=== Given information ===

(* ===== verification/ListHandlers.v ===== *)
(** * internal/api/list_handlers.go: the dashboard's listings

    Four handlers that query Postgres with SQL text they build from the URL's
    parameters, and the gateways' health page.  The pool is an interface: a
    text and its arguments go in, rows of column values come out, and with
    them the error that [rows.Err()] would report, which no handler reads.
    [ListSpec] says what the texts mean on the tables of [Database].

    The text form of instants is the server's. *)
From S2P Require Import Prelude GoStrings Strconv Json JsonCodec Money Reference Config Ledger Gateway Router.
From S2P Require Import Http Api Valkey Database.
From Stdlib Require Import Ascii Floats.SpecFloat.

(** ** The pool *)
Inductive SqlArg := ArgText (s : string) | ArgInt (z : Z).
Inductive SqlVal := VNull | VText (s : string) | VInt (z : Z).

Record Rows := { rows_data : list (list SqlVal); rows_Err : option error }.

Class Pool (W : Type) := { pool_Query : string -> list SqlArg -> M W (result Rows) }.

(** [Scan] into a [*string], a [**string] or [[]byte], an [*int64]. *)
Definition scan_text (v : SqlVal) : option string := match v with VText s => Some s | _ => None end.
Definition scan_nullable (v : SqlVal) : option (option string) :=
  match v with VText s => Some (Some s) | VNull => Some None | VInt _ => None end.
Definition scan_int (v : SqlVal) : option Z := match v with VInt z => Some z | _ => None end.

(** ** The texts *)
Definition given (v : string) : bool := negb (String.eqb v "") && negb (String.eqb v "all").

Definition limit_of (v : string) : Z :=
  match ParseInt v with
  | Some n => if (0 <? n)%Z && (n <=? 500)%Z then n else 100
  | None => 100
  end%Z.

(** [query += clause + strconv.Itoa(idx); args = append(args, v); idx++] *)
Definition add_filter (clause v : string) (q : string * list SqlArg * Z) : string * list SqlArg * Z :=
  let '(query, args, idx) := q in
  if given v then (query ^^ clause ^^ FormatInt idx, args ++ [ArgText v], (idx + 1)%Z) else q.

Definition charges_query (product gateway status : string) (limit : Z) : string * list SqlArg :=
  let q := ("SELECT ref, product, gateway, amount_pesewas, currency, status, authorization_url, created_at::text FROM payment_intents WHERE 1=1", [], 1%Z) in
  let q := add_filter " AND product = $" product q in
  let q := add_filter " AND gateway = $" gateway q in
  let '(query, args, idx) := add_filter " AND status = $" status q in
  (query ^^ " ORDER BY created_at DESC LIMIT $" ^^ FormatInt idx, args ++ [ArgInt limit]).

Definition payouts_query : string :=
  "SELECT id, product, total_pesewas, currency, status, batch_date::text, created_at::text FROM payout_batches ORDER BY created_at DESC LIMIT 100".
Definition vendor_count_query : string := "SELECT COUNT(*) FROM payout_reservations WHERE batch_id = $1".

Definition ledger_columns : string :=
  "SELECT id, kind, ref, amount_pesewas, currency, value_time::text, booking_time::text, settlement_time::text, product, created_at::text FROM ledger_entries".
Definition ledger_query (ref : string) (limit : Z) : string * list SqlArg :=
  if negb (String.eqb ref "")
  then (ledger_columns ^^ " WHERE ref = $1 ORDER BY booking_time LIMIT $2", [ArgText ref; ArgInt limit])
  else (ledger_columns ^^ " ORDER BY created_at DESC LIMIT $1", [ArgInt limit]).

Definition webhooks_columns : string :=
  "SELECT aggregator_event_id, gateway, payload, received_at::text, processed_at::text FROM webhook_inbox".
Definition webhooks_query (gateway : string) : string * list SqlArg :=
  if given gateway
  then (webhooks_columns ^^ " WHERE gateway = $1 ORDER BY received_at DESC LIMIT 100", [ArgText gateway])
  else (webhooks_columns ^^ " ORDER BY received_at DESC LIMIT 100", []).

(** ** Rows as JSON *)
Definition JInt (z : Z) : json := JNum (FormatInt z).
Definition JNullable (s : option string) : json := match s with Some s => JStr s | None => JNull end.

Definition charge_row (r : list SqlVal) : option json :=
  match r with
  | [ref; product; gateway; amount; currency; status; authURL; createdAt] =>
      ref ← scan_text ref; product ← scan_text product; gateway ← scan_text gateway;
      amount ← scan_int amount; currency ← scan_text currency; status ← scan_text status;
      authURL ← scan_nullable authURL; createdAt ← scan_text createdAt;
      Some (JObj ([("ref", JStr ref); ("product", JStr product); ("gateway", JStr gateway);
        ("amount_pesewas", JInt amount); ("currency", JStr currency); ("status", JStr status)]
        ++ (match authURL with Some u => [("authorization_url", JStr u)] | None => [] end)
        ++ [("created_at", JStr createdAt)]))
  | _ => None
  end.

Definition ledger_row (r : list SqlVal) : option json :=
  match r with
  | [id; kind; ref; amount; currency; valueTime; bookingTime; settlementTime; product; createdAt] =>
      id ← scan_text id; kind ← scan_text kind; ref ← scan_text ref; amount ← scan_int amount;
      _ ← scan_text currency; valueTime ← scan_text valueTime; bookingTime ← scan_text bookingTime;
      settlementTime ← scan_nullable settlementTime; product ← scan_text product; _ ← scan_text createdAt;
      let commission := String.eqb kind "commission" in
      Some (JObj [("id", JStr id); ("product", JStr product); ("wallet", JStr product); ("vendor_id", JStr product);
        ("entry_type", JStr (if commission then "debit" else "credit")); ("amount_pesewas", JInt amount);
        ("reason", JStr (if commission then "commission_deduction" else "order_payment")); ("ref", JStr ref);
        ("value_time", JStr valueTime); ("booking_time", JStr bookingTime);
        ("settlement_time", JNullable settlementTime); ("kind", JStr kind)])
  | _ => None
  end.

(** A decoded [any]: numbers are float64s, objects maps, encoded with their
    keys in order; of equal keys the last one stays. *)
Fixpoint put_member (k : string) (v : json) (ms : list (string * json)) : list (string * json) :=
  match ms with
  | [] => [(k, v)]
  | (k', v') :: rest =>
      match String.compare k k' with
      | Lt => (k, v) :: ms
      | Eq => (k, v) :: rest
      | Gt => (k', v') :: put_member k v rest
      end
  end.
Fixpoint any_value (v : json) : json :=
  match v with
  | JNum lit => JNum (default lit (float_text (ParseFloat lit).1))
  | JArr es => JArr (map (any_value) es)
  | JObj ms =>
      JObj (fold_left (fun acc kv => put_member kv.1 kv.2 acc)
                      (map (fun kv => (kv.1, any_value kv.2)) ms) [])
  | _ => v
  end.
(** [json.Unmarshal(payload, &p)], its error dropped. *)
Definition payload_value (payload : option string) : json :=
  match payload with
  | None | Some "" => JNull
  | Some text =>
      match Unmarshal dec_any JNull text with Ok v => any_value v | Err _ => JNull end
  end.
Definition webhook_row (r : list SqlVal) : option json :=
  match r with
  | [aggID; gw; payload; receivedAt; processedAt] =>
      aggID ← scan_text aggID; gw ← scan_text gw; payload ← scan_nullable payload;
      receivedAt ← scan_text receivedAt; processedAt ← scan_nullable processedAt;
      Some (JObj [("id", JStr aggID); ("aggregator_event_id", JStr aggID); ("gateway", JStr gw);
        ("payload", payload_value payload); ("received_at", JStr receivedAt);
        ("processed_at", JNullable processedAt)])
  | _ => None
  end.

Record batchRow := { br_id : string; br_total : Z; br_status : string; br_date : string; br_createdAt : string }.
Definition scan_batch (r : list SqlVal) : option batchRow :=
  match r with
  | [id; product; total; currency; status; batchDate; createdAt] =>
      id ← scan_text id; _ ← scan_text product; total ← scan_int total; _ ← scan_text currency;
      status ← scan_text status; batchDate ← scan_text batchDate; createdAt ← scan_text createdAt;
      Some {| br_id := id; br_total := total; br_status := status; br_date := batchDate; br_createdAt := createdAt |}
  | _ => None
  end.
Definition batch_json (b : batchRow) (vendorCount : Z) : json :=
  JObj [("id", JStr (br_id b)); ("batch_date", JStr (br_date b)); ("status", JStr (br_status b));
    ("vendor_count", JInt vendorCount); ("gross_pesewas", JInt (br_total b)); ("commission_pesewas", JInt 0);
    ("net_pesewas", JInt (br_total b)); ("created_at", JStr (br_createdAt b)); ("lines", JArr [])].

(** ** The handlers *)
Section listings.
Context {W : Type} `{!Runtime W} `{!Pool W}.

(** [app.Pool] may be nil; a row that does not scan is skipped. *)
Definition list_rows (query : string) (args : list SqlArg) (row : list SqlVal -> option json) : Prog W Response :=
  rows ← call (pool_Query query args);
  mret (match rows with
        | Err _ => writeError 500 "internal_error" "query failed"
        | Ok rows => writeJSON 200 (JArr (omap (M:=list) row (rows_data rows)))
        end).
Definition when_pool (pool : bool) (p : Prog W Response) : Prog W Response :=
  if pool then p else mret (writeJSON 200 (JArr [])).

Definition handleListCharges (pool : bool) : Handler W := fun r => when_pool pool (
  let limit := limit_of (rq_Query r "limit") in
  let '(query, args) := charges_query (rq_Query r "product") (rq_Query r "gateway") (rq_Query r "status") limit in
  list_rows query args charge_row).

Definition handleListLedger (pool : bool) : Handler W := fun r => when_pool pool (
  let '(query, args) := ledger_query (rq_Query r "ref") (limit_of (rq_Query r "limit")) in
  list_rows query args ledger_row).

Definition handleListWebhooks (pool : bool) : Handler W := fun r => when_pool pool (
  let '(query, args) := webhooks_query (rq_Query r "gateway") in
  list_rows query args webhook_row).

(** [_ = QueryRow(...).Scan(&vendorCount)]: 0 after an error. *)
Definition vendor_count (id : string) : Prog W Z :=
  r ← call (pool_Query vendor_count_query [ArgText id]);
  mret (match r with
        | Ok {| rows_data := [VInt n] :: _ |} => n
        | _ => 0%Z
        end).
Fixpoint batch_rows (rows : list (list SqlVal)) : Prog W (list json) :=
  match rows with
  | [] => mret []
  | r :: rows =>
      match scan_batch r with
      | None => batch_rows rows
      | Some b => n ← vendor_count (br_id b); rest ← batch_rows rows; mret (batch_json b n :: rest)
      end
  end.
Definition handleListPayouts (pool : bool) : Handler W := fun r => when_pool pool (
  rows ← call (pool_Query payouts_query []);
  match rows with
  | Err _ => mret (writeError 500 "internal_error" "query failed")
  | Ok rows => batches ← batch_rows (rows_data rows); mret (writeJSON 200 (JArr batches))
  end).
End listings.

(** ** Gateway health *)
Definition point95 : float64 := SFdiv 53 1024 (f64_of_Z 95) (f64_of_Z 100).

Record healthRow := {
  hr_Gateway : string; hr_Eligible : bool; hr_Rate : float64; hr_P95 : Z; hr_State : string; hr_Rank : Z }.
Definition with_rank (rank : Z) (r : healthRow) : healthRow :=
  {| hr_Gateway := hr_Gateway r; hr_Eligible := hr_Eligible r; hr_Rate := hr_Rate r; hr_P95 := hr_P95 r;
     hr_State := hr_State r; hr_Rank := rank |}.

Definition health_json (r : healthRow) : option json :=
  rate ← float_text (hr_Rate r);
  Some (JObj [("gateway", JStr (hr_Gateway r)); ("channel", JStr "ghs"); ("eligible", JBool (hr_Eligible r));
    ("rolling_success_rate", JNum rate); ("p95_latency_ms", JInt (hr_P95 r));
    ("circuit_state", JStr (hr_State r)); ("cost_bps", JInt 0); ("cost_fixed_pesewas", JInt 0);
    ("rank", JInt (hr_Rank r)); ("open_since", JNull)]).
(** [writeJSON] drops the encoder's error: then the answer has no body. *)
Definition write_rows (rows : list healthRow) : Response :=
  match mapM health_json rows with
  | Some js => writeJSON 200 (JArr js)
  | None => {| rs_Status := 200; rs_Header := [("Content-Type", "application/json")]; rs_Cookie := None; rs_Body := "" |}
  end.

(** The position of a gateway in the router's ranking, from 1. *)
Fixpoint rank_of (g : string) (ordered : list Gateway) (i : Z) : option Z :=
  match ordered with
  | [] => None
  | o :: rest => match rank_of g rest (i + 1) with
                 | Some k => Some k
                 | None => if String.eqb o g then Some i else None
                 end
  end.
(** Without a router the eligible rows are numbered in order. *)
Fixpoint number_rows (rows : list healthRow) (rank : Z) : list healthRow :=
  match rows with
  | [] => []
  | r :: rest => if hr_Eligible r then with_rank rank r :: number_rows rest (rank + 1)
                 else r :: number_rows rest rank
  end.
Definition rank_rows (ordered : list Gateway) (rows : list healthRow) : list healthRow :=
  map (fun r => if hr_Eligible r
                then match rank_of (hr_Gateway r) ordered 1 with Some k => with_rank k r | None => r end
                else r) rows.

Definition disabled (cfg : PaymentsConfig) (gw : string) : bool :=
  if String.eqb gw "paystack" then Paystack_Disabled (Paystack cfg)
  else if String.eqb gw "hubtel" then Hubtel_Disabled (Hubtel cfg)
  else if String.eqb gw "moolre" then Moolre_Disabled (Moolre cfg) else false.

Section health.
Context {W : Type} `{!Runtime W} `{!ValkeyClient W}.

(** What an erring read comes with: 1.0, closed, 0. *)
Definition value_or {A} (a : A) (r : result A) : A := match r with Ok x => x | Err _ => a end.

Definition health_row (cfg : PaymentsConfig) (s : HealthStore) (gw : string) : Prog W healthRow :=
  rate ← SuccessRate s gw;
  open ← IsCircuitOpen s gw;
  p95 ← P95Latency s gw;
  let rate := value_or (SFone 53 1024) rate in
  let open := value_or false open in
  mret {| hr_Gateway := gw; hr_Eligible := negb (disabled cfg gw) && negb open && SFleb point95 rate;
          hr_Rate := rate; hr_P95 := value_or 0%Z p95; hr_State := if open then "open" else "closed"; hr_Rank := 99 |}.

Definition handleGatewayHealth (cfg : PaymentsConfig) (connected : bool) (router : option (ChargerRouter W))
    : Handler W := fun _ =>
  let s := NewHealthStore connected in
  r1 ← health_row cfg s "paystack";
  r2 ← health_row cfg s "hubtel";
  r3 ← health_row cfg s "moolre";
  let rows := [r1; r2; r3] in
  rows ← match router with
         | Some rt => ordered ← Route rt; mret (rank_rows ordered rows)
         | None => mret (number_rows rows 1)
         end;
  mret (write_rows rows).
End health.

===

Exercise: Using the entries above, state how many lines include the word "processedAt", with no other words.

Task solution: 3